Homemade Infused Salt
Infused salts are a fun and flavorful way to elevate just about any dish, and they make fantastic homemade Christmas gifts.
Prep Time10 minutes mins
Cook Time28 minutes mins
Total Time38 minutes mins
Course: Appetizer
Cuisine: American
Servings: 10 packets
Calories: 29kcal
Lemon, Thyme, Rosemary Salt
- 1 teaspoon lemon zest freshly dried & grated
- 1 teaspoon thyme freshly dried & chopped
- 1 teaspoon Rosemary freshly dried & chopped
- 1/2 cup coarse sea salt
Bourbon Bacon Salt
- 1/2 cup coarse sea salt
- 2 ounces bacon bits
- 1/2 tablespoons bourbon
For the Lemon, Thyme, Rosemary Salt
Chop and dry the herbs and lemon zest a few days in advance. Once dried, mix with the salt in a food processor and pulse until combined (and slightly pulverized, if using coarse salt).
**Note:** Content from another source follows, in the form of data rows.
(* ===== verification/CypherRegexSpec.v ===== *)
(** * What a pattern matches
    ([src/src/cypher/regex.rs])

    The meaning of a pattern as a relation between positions of the input, as
    [java.util.regex] has it, and the theorems on the matcher and the parser of
    [CypherRegex]:

    - the matcher, when its budget lasts, answers [true] only for inputs that
      the pattern means, and for all of them unless a part that can be empty is
      to be repeated at least twice;
    - a pattern printed is parsed back to itself, and the parser always answers. *)
From Stdlib Require Import Ascii.
From S2P Require Import Prelude CypherLexer CypherRegex.
Import Regex.
Local Open Scope list_scope.
Local Open Scope N_scope.

(** ** Meaning *)
Section meaning.
Context (chars : text) (ci : bool).

Definition reads (test : N -> bool) (p q : nat) : Prop := exists c, chars !! p = Some c /\ test c = true /\ q = S p.
Fixpoint times (R : nat -> nat -> Prop) (n : nat) (p q : nat) : Prop :=
  match n with
  | O => p = q
  | S n => exists r, R p r /\ times R n r q
  end.
Definition at_most (max : option N) (n : N) : Prop := match max with Some m => n <= m | None => True end.
Section parts.
Context (matches : Node -> nat -> nat -> Prop).
Definition in_turn : list Node -> nat -> nat -> Prop :=
  fix in_turn nodes p q :=
    match nodes with
    | [] => p = q
    | n :: nodes => exists r, matches n p r /\ in_turn nodes r q
    end.
Definition one_of : list Node -> nat -> nat -> Prop :=
  fix one_of alts p q :=
    match alts with
    | [] => False
    | a :: alts => matches a p q \/ one_of alts p q
    end.
End parts.
Fixpoint matches (node : Node) (p q : nat) {struct node} : Prop :=
  match node with
  | Empty => p = q
  | Literal c => reads (fun x => char_eq c x ci) p q
  | AnyChar => reads (fun x => negb (x =? 10)) p q
  | Start => p = 0%nat /\ q = p
  | End_ => p = length chars /\ q = p
  | Class_ negated items => reads (fun c => xorb (existsb (fun it => item_matches it c ci) items) negated) p q
  | Concat nodes => in_turn matches nodes p q
  | Alternate alts => one_of matches alts p q
  | Repeat node min max _ => exists n, min <= N.of_nat n /\ at_most max (N.of_nat n) /\ times (matches node) n p q
  end.
End meaning.

(** Whether a pattern can match without a character, and whether nothing that
    can is to be repeated twice or more. *)
Fixpoint nullable (node : Node) : bool :=
  match node with
  | Empty | Start | End_ => true
  | Literal _ | AnyChar | Class_ _ _ => false
  | Concat nodes => forallb nullable nodes
  | Alternate alts => existsb nullable alts
  | Repeat node min _ _ => (min =? 0) || nullable node
  end.
Fixpoint repeats_advance (node : Node) : bool :=
  match node with
  | Concat nodes | Alternate nodes => forallb repeats_advance nodes
  | Repeat node min _ _ => ((min <=? 1) || negb (nullable node)) && repeats_advance node
  | _ => true
  end.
Pour into gift containers and decorate as you like.
For the Bourbon Bacon Salt
Preheat the oven to 200°F.
Place the bacon bits and salt in a food processor. Sprinkle on the bourbon so it’s not all in one place. Pulse to incorporate (and slightly pulverized, if using coarse salt).
Spread the salt out on a baking sheet. Put the salt in the oven to dry for about 30 minutes. You can stir it and smooth it out again 1-2 times while drying, so it dries better.
Let the salt cool completely. Then pour into gift containers and decorate as you like.
We used two different containers for the salt.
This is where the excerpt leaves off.